I guess the best way to put this would be to say that when line 2 of the example executes, a new string in memory is created from the concatenation of the original string and the string being added to it. The str variable, which is just a reference to a memory location, is then changed to point at the new variable that was just created.
I am not particularly knowledgeable on the point, but, as I understand it, this is what happens with all "non-primitive" values. Anything that at some point derives from Object follows these rules. Primitive values, such as ints, bools, chars, floats and doubles allow the actual value in memory to be changed. So, from this:
int num = 5;
num += 2;
the actual value in memory changes. Rather than creating a new object and changing the reference, this code sample will simply change the value in memory for the num variable.
As for why this is true, it is simply a design decision by the makers of Java. I'm sure someone will comment on why this was made, but that isn't something I know.

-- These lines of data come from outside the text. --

(** The groups after the update, at a later virtual time. *)
Lemma requalified_grp v2 i : 0 <= i <= 19 -> vt <= v2 <= vt + 2 ^ 44 ->
  exists g, grp_at q3 i = Some g /\ slots_ok (classes q3) i g /\ (st3 i = None <-> full_slots g = 0) /\
    (st3 i <> None -> near v2 (g_S g) = tt i) /\ on_time v2 i g.
Proof.
  intros Hi Hv2. pose proof (sigma_bound i ltac:(lia)).
  assert (Hnear : forall g, grp_at q3 i = Some g -> forall s, st3 i = Some s -> near v2 (g_S g) = tt i).
  { intros g Hg s Hs. destruct (tt_grp i s Hs) as (g0 & Hg0 & HS). assert (g0 = g) as -> by congruence.
    pose proof (tt_bound i s Hs). pose proof (rd_range vt (22 + i)). apply (near_later vt); [by rewrite HS, u64_idemp|lia..]. }
  destruct (decide (i = gi)) as [->|Hne].
  - exists g'. split; [done|]. split; [done|]. split; [done|]. destruct (st3 gi) as [s|] eqn:Es.
    + assert (Hn : near v2 (g_S g') = t') by (rewrite <- tt_gi; by eapply Hnear). split; [by rewrite tt_gi|].
      apply (on_time_later vt v2 gi g' t'); [lia|done|lia|]. destruct Ht' as [_ HH]; [intros Ef; by apply Hact in Ef|exact HH].
    + split; [done|]. intros k Hk Hk'. assert (full_slots g' = 0) as E by (by apply Hact).
      by apply (full_zero _ _ _ (so_pre _ _ _ Hok')) with (k := k) in E.
  - destruct (inv_grp _ _ _ Hinv i Hi) as (g & Hg & Hok & Hst & Htime). exists g. rewrite Hother by done. split; [done|].
    split. { rewrite Hcls. apply slots_ok_other; [done|]. intros k Hk Hin.
      apply (sp_member _ _ _ (so_pre _ _ _ Hok)) in Hin as (cl & Ec & Hgr & _); [|done]. congruence. }
    destruct (Hsame i Hne) as [Hnone _]. split; [by rewrite Hnone|].
    destruct (st3 i) as [s|] eqn:Es.
    + split; [intros _; eapply Hnear; [by rewrite Hother|done]|].
      apply (on_time_later vt v2 i g (start q0 vt i)); [lia| |lia|].
      * rewrite <- tt_ne by done. eapply Hnear; [by rewrite Hother|done].
      * unfold start. rewrite Hg. exact Htime.
    + split; [done|]. intros k Hk Hk'. assert (full_slots g = 0) as E by (by apply Hst, Hnone).
      by apply (full_zero _ _ _ (so_pre _ _ _ Hok)) with (k := k) in E.
Qed.
(* ===== verification/QfqEnq.v ===== *)
(** * QFQ: enqueueing, and the contract of a scheduler

    The invariant of [QfqInv] is kept when a packet is enqueued, so that QFQ
    keeps the contract [DnAlgOk]; what it serves, and the configuration of the
    flows; what happens to a flow with a packet longer than it declared, and to
    a flow whose weight was refused. *)

From stdpp Require Import gmap functions.
From S2P Require Import Prelude Sched Qfq QfqBits QfqInv.
Import DnQueue SchedMain Qfq.
Open Scope Z_scope.

(** ** The start time of a class that becomes backlogged *)

Lemma gt_near vt x : qfq_gt x (u64 vt) = (vt <? near vt x).
Proof.
  unfold qfq_gt. unfold u64 at 1, wrap. rewrite s64_mod, near_V.
  destruct (Z.ltb_spec 0 (near vt x - vt)), (Z.ltb_spec vt (near vt x)); (done || lia).
Qed.

Lemma rd_add_mul t sh k : 0 <= sh -> rd (t + k * 2 ^ sh) sh = rd t sh + k * 2 ^ sh.
Proof. intros. unfold rd. rewrite Z_mod_plus_full. lia. Qed.

(** It is at most one slot after the virtual time, and before the virtual time
    only when a ready group would block the class: then it is the finish time
    of the first such group. *)
Lemma update_start_spec q vt st c gi g :
  qfq_inv q vt st -> lag_ok q -> cl_grp c = Some gi -> grp_at q gi = Some g -> 0 <= gi <= 19 -> is_u64 (cl_F c) ->
  exists x, qfq_update_start q c = Some (u64 x) /\ x < vt + 2 ^ 43 /\ rd x (22 + gi) <= rd vt (22 + gi) + sigma gi /\
    (vt <= x \/ exists j next, lowest_er st gi j /\ grp_at q j = Some next /\ g_F next = u64 x /\
       vt - 2 ^ 61 <= x /\ x = start q vt j + 2 * sigma j).
Proof.
  intros Hv Hlag Hgrp Hg Hi HF. destruct (inv_grp _ _ _ Hv gi Hi) as (g0 & Hg0 & Hok & _). assert (g0 = g) as -> by congruence.
  unfold qfq_update_start. rewrite Hgrp. cbn [mbind option_bind]. rewrite Hg. cbn [mbind option_bind].
  rewrite (sp_shift _ _ _ (so_pre _ _ _ Hok)), (sp_index _ _ _ (so_pre _ _ _ Hok)), (inv_V _ _ _ Hv), gt_near.
  set (f := near vt (cl_F c)). rewrite (near_self vt (cl_F c) HF). fold f. rewrite !round_down_spec by lia.
  rewrite Z.shiftl_1_l, u64_add_l. fold (sigma gi). set (limit := rd vt (22 + gi) + sigma gi).
  pose proof (sigma_pos gi ltac:(lia)) as Hsp. pose proof (sigma_bound gi ltac:(lia)) as Hsb.
  pose proof (rd_range vt (22 + gi) ltac:(lia)) as Hrv. fold (sigma gi) in Hrv.
  pose proof (near_range vt (cl_F c)) as Hfr. fold f in Hfr. pose proof (rd_range f (22 + gi) ltac:(lia)) as Hrf. fold (sigma gi) in Hrf.
  assert (Hvt : exists x, Some (u64 vt) = Some (u64 x) /\ x < vt + 2 ^ 43 /\ rd x (22 + gi) <= limit /\
    (vt <= x \/ exists j next, lowest_er st gi j /\ grp_at q j = Some next /\ g_F next = u64 x /\
       vt - 2 ^ 61 <= x /\ x = start q vt j + 2 * sigma j)).
  { exists vt. split; [done|]. unfold limit. split; [lia|]. split; [lia|]. left. lia. }
  destruct (negb (vt <? f) || qfq_gt (u64 (rd f (22 + gi))) (u64 limit)) eqn:Estale.
  - unfold bitmap. destruct (mask_from_er (bitmaps q) st gi (inv_bits _ _ _ Hv)) as [[E Hno]|[Hne Hlow]]; [lia|by rewrite E, Z.eqb_refl|].
    rewrite (proj2 (Z.eqb_neq _ _) Hne). set (j := qfq_ffs _) in *. pose proof Hlow as (_ & Hst & _).
    destruct (start_bound q vt st j ER Hv Hlag Hst) as (next & Hn & Hs & Hf & Hokn & Hb & HS & _).
    rewrite Hn. cbn [mbind option_bind]. destruct (qfq_gt (u64 (rd f (22 + gi))) (g_F next)); [|exact Hvt].
    pose proof (so_F _ _ _ Hokn Hf) as HFn. rewrite HS, u64_add_l in HFn. rewrite HFn.
    pose proof (sp_i _ _ _ (so_pre _ _ _ Hokn)) as Hj. pose proof (sigma_bound j ltac:(lia)). pose proof (sigma_pos j ltac:(lia)).
    pose proof (rd_range vt (22 + j)). unfold limit. rewrite gt_spec by lia. destruct (Z.ltb_spec (start q vt j + 2 * sigma j) (rd vt (22 + gi) + sigma gi)) as [Hlt|Hge].
    + eexists. split; [done|]. split; [lia|]. split.
      * pose proof (rd_range (start q vt j + 2 * sigma j) (22 + gi)). lia.
      * right. exists j, next. split_and!; try done. lia.
    + eexists. split; [done|]. split; [lia|]. split; [|left; lia].
      unfold sigma at 1. replace (rd vt (22 + gi) + 2 ^ (22 + gi)) with (rd vt (22 + gi) + 1 * 2 ^ (22 + gi)) by lia.
      rewrite rd_add_mul by lia. pose proof (rd_range (rd vt (22 + gi)) (22 + gi)). unfold sigma. lia.
  - apply orb_false_iff in Estale as [Hgt Hlim]. apply negb_false_iff, Z.ltb_lt in Hgt. unfold limit in Hlim.
    rewrite gt_spec in Hlim by lia. apply Z.ltb_ge in Hlim. exists f. split; [done|]. unfold limit. split; [lia|]. split; [lia|]. left. lia.
Qed.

int and char can't change either. As with strings, you can put a different value into the same variable, but an integer itself doesn't change. 3 will always be 3; you can't modify it to be 4.
String is an immutable type (the value inside of it cannot change). The same is true for all primitive types (boolean, byte, char, short, int, long, float, and double).
int x;
String s;
x = 1;
x = 2;
s = "hello";
s = "world";
x++; // x = x + 1;
x--; // x = x - 1;
As you can see, in no case can you alter the constant value (1, 2, "hello", "world") but you can alter where they are pointing (if you warp your mind a bit and say that an int variable points at a constant int value).
I'm not sure that it is possible to show (by example) that Strings cannot change. But you can confirm this by reading the description section of Javadoc for the String class, then reading the methods section and noting that there are no methods that can change a String.
EDIT: There are many reasons why Strings are designed to be immutable in Java. The most important reason is that immutable Strings are easier to use correctly than mutable ones. And if you do need the mutable equivalent of a String for some reason, you can use the StringBuilder (or StringBuffer) class.
It's also worthwhile to note that since strings are immutable, that if they are passed into a method, they can't be modified inside of the method and then have those changes seen outside of the method scope.
public void changeIt(String s) {
// I can't do anything to s here that changes the value
// original string object passed into this method
}
public void changeIt(SomeObject o) {
// if SomeObject is mutable, I can do things to it that will
// be visible outside of this method call
}
This little article can probably explain it better than I can: http://www.jchq.net/tutorial/09_02Tut.htm
Strings are immutable in java. Nevertheless, you can still append or prepend values to strings. By values, I mean primitive data types or other strings.
However, a StringBuffer is mutable, i.e. it can be changed in memory (a new memory block doesn't have to be allocated), which makes it quite efficient. Also, consider the following example:
StringBuffer mystringbuffer = new StringBuffer(5000);
for (int i = 0; i<=1000; i++)
{
mystringbuffer.append ( 'Number ' + i + '\n');
}
System.out.print (mystringbuffer);
Rather than creating one thousand strings, we create a single object (mystringbuffer), which can expand in length. We can also set a recommended starting size (in this case, 5000 bytes), which means that the buffer doesn't have to be continually requesting memory when a new string is appended to it.
While a StringBuffer won't improve efficiency in every situation, if your application uses strings that grow in length, it would be efficient. Code can also be clearer with StringBuffers, because the append method saves you from having to use long assignment statements.